Consider a population with the pdf $N(\theta,1)$ where $\theta$ is unknown and hypothesis $H_0:\theta=5.5$ and $H_1:\theta=8$.Suppose that $\bar{X}=\frac{1}{9}\sum_{i=1}^9 X_i.$Reject $H_0$ iff $\bar{X} >7.5$.Power function is given by $Q(\theta)=P_{\theta }(\cal R).$ $\beta=P{\text{(type-II error)}}=P({\text{Accepting } H_0}$ when $H_1 \text{is true}).$
Why then $Q(\theta_1)=1-\beta$ and $Q(\theta)=1-\Phi(22.5-3\theta)?$
In particular how arises $3$ in front of the $\theta$?

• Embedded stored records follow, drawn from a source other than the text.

(** ** Loading a valid tab source *)

(** C7. For a tab source that has the twelve required columns with
    numeric [year] and [difficulty], [load_data] returns normally, reports
    the tab table as loaded and installs it with the same rows and
    columns and no missing cell, by columns and by rows: every cell that
    was missing holds the string "Unknown" and every other cell is kept. *)
Theorem load_valid_tab_fills_unknown (w : World) (df : DataFrame) :
  read_csv (tabdb_path (self w)) = Ok df ->
  valid_tab_source df = true ->
  well_formed df ->
  snd (load_data w) = Ok tt /\
  In "tabdb.csv loaded successfully." (stdout (fst (load_data w))) /\
  exists df',
    tabdb (self (fst (load_data w))) = Some df' /\
    index df' = index df /\
    column_names df' = column_names df /\
    no_null_column df' /\
    no_null_row df' /\
    forall name s,
      lookup_column name (columns df) = Some s ->
      exists s',
        lookup_column name (columns df') = Some s' /\
        values s' =
        map (fun c => if isna c then Str "Unknown" else c) (values s).
Proof.
  intros Hread Hvalid Hwf.
  rewrite load_data_run; simpl. split; [reflexivity|].
  unfold load_data_outcome. rewrite Hread.
  apply tabdb_error_none in Hvalid. rewrite Hvalid.
  match goal with
  | |- context [load_playdb_outcome ?d ?w0] =>
      destruct (load_playdb_outcome_frame d w0) as (Ht & lines & Hl)
  end.
  rewrite Ht, Hl. simpl. split.
  - apply in_or_app; left. apply in_or_app; right. simpl; auto.
  - exists (fillna (Str "Unknown") df).
    split; [reflexivity|].
    split; [apply fillna_index|].
    split; [apply fillna_column_names|].
    split; [now apply fillna_no_null_column|].
    split.
    + apply no_null_column_row;
        [now apply fillna_well_formed | now apply fillna_no_null_column].
    + intros name s Hs. rewrite fillna_lookup, Hs. simpl. eauto.
Qed.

You have some undefined non-standard notation in your question. I gather that the power is $P(\bar X \ge 7.5 | \theta = 8) \approx 0.9332.$
If so, in order to evaluate the probability you can use: $$P(\bar X > 7.5) = P\left(\frac {\bar X - \theta}{\sigma/\sqrt{n}} > \frac{7.5 - 8}{1/3} \right) = P(Z > -1.5) = 0.9332,$$ where the result is obtained from printed tables of the standard normal CDF.
Alternatively, you could use software or a statistical calculator. From R statistical software we get:
Below are graphs of the densities of $\bar X$ (based on $n = 9$ observations) for $H_0: \theta = 5.5$ (blue) and $H_a: \theta = 8$ (brown). The power is the probability under the brown curve to the right on the vertical line at $7.5.$ A better choice for the critical value would have been something near $6.75$: then probabilities of both Type I and Type II error would be essentially $0.$
Note: You asked about the
3: I believe it is the square root of the sample size.